Sommer, R. J., & Tautz, D. (1993). Involvement of an orthologue of the Drosophila pair-rule gene hairy in segment formation of the short germ-band embryo of Tribolium (Coleoptera). Nature, 361(6411), 448-450. doi:10.1038/361448a0.


Cite as: https://hdl.handle.net/11858/00-001M-0000-0010-0F09-A
Abstract
THE segments in long germ-band insect embryos, like Drosophila, are all determined at syncytial blastoderm stage.

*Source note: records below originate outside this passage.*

(** * diff-reviewer: unified-diff parsing, hunk splitting, hunk identity and
    the review-state engine.

    Shallow embedding of [src/git/diffParser.ts] and
    [src/state/stateManager.ts], with the properties of the specification
    proved against it.

    Modelling conventions.
    - A JavaScript string is a [string]; one character stands for one
      UTF-16 code unit (texts with code units below 256).
    - A JavaScript number that holds an integer is a [Z]; array indices
      and loop counters that never go below zero are [nat].  The code's
      numbers are doubles: its [+ 1], [- 1], [++], [parseInt] and
      [`${n}`] are the exact operations of [Z] while the values stay
      between [- maxExact] and [maxExact]; past that bound the code rounds
      where [Z] counts on.  The definitions stand for the code on that
      range, and the properties that read, count or print numbers are
      stated with the bound ([maxExact], [safeHunk]).
    - [Map<string, V>] is a [gmap string V]; a plain object used as a
      dictionary ([Record<string, V>]) is a [gmap string V] without the
      key [protoKey], which such an object does not take; arrays are
      lists, [push] appends at the end. *)

From Stdlib Require Import ZArith Ascii String List Lia.
From stdpp Require Import base option list strings gmap pretty.
From Equations Require Import Equations.

Local Open Scope Z_scope.

(** ** Data model ([src/types.ts]) *)

Inductive LineType := add | remove | context.

Record DiffLine := { type : LineType; content : string }.

Record DiffHunk := {
  oldStart : Z;
  oldCount : Z;
  newStart : Z;
  newCount : Z;
  header : string;
  lines : list DiffLine;
  rawLines : list string;
  id : option string
}.

Record DiffFile := {
  oldPath : string;
  newPath : string;
  hunks : list DiffHunk;
  isBinary : bool;
  diffHeader : list string
}.

Inductive HunkStatus := pending | approved | rejected.

Inductive ActionType := approve_t | reject_t.

Record UndoEntry := {
  entryType : ActionType;
  filePath : string;
  hunkId : string;
  forwardPatch : option string
}.

(** The bound up to which a double holds every integer, [2 ** 53]
    ([Number.MAX_SAFE_INTEGER + 1]). *)
Definition maxExact : Z := 2 ^ 53.

Global Instance LineType_eq_dec : EqDecision LineType.
Proof. solve_decision. Defined.
Global Instance DiffLine_eq_dec : EqDecision DiffLine.
Proof. solve_decision. Defined.
Global Instance HunkStatus_eq_dec : EqDecision HunkStatus.
Proof. solve_decision. Defined.
Global Instance ActionType_eq_dec : EqDecision ActionType.
Proof. solve_decision. Defined.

This is in contrast to short germ-band embryos which show an early determination of only the anterior head segments, whereas the more posterior thoracic and abdominal segments are sequentially added after formation of a primary germ anlage (reviewed in ref. 1). Segment formation in Drosophila involves the pair-rule genes which define double segmental periodicities2,3 and which have been considered to represent a special adaptation to the long germ-band type development4,5 hairy belongs to the primary pair-rule genes in Drosophila which are directly regulated by the gap genes, such as Kruppel6-13. We have isolated the orthologues of hairy and Kruppel from the flour beetle Tribolium castaneum which has a short germ type development14. We show here that hairy is expressed in several stripes at blastoderm stage and later on in two stripes in the growth zone of the developing embryo. Kruppel expression overlaps hairy stripe three and four expression, very similar to Drosophila. This suggests that the segment patterning mechanism that acts in an open blastoderm in Drosophila works in a similar way in the cellularized Tribolium embryo.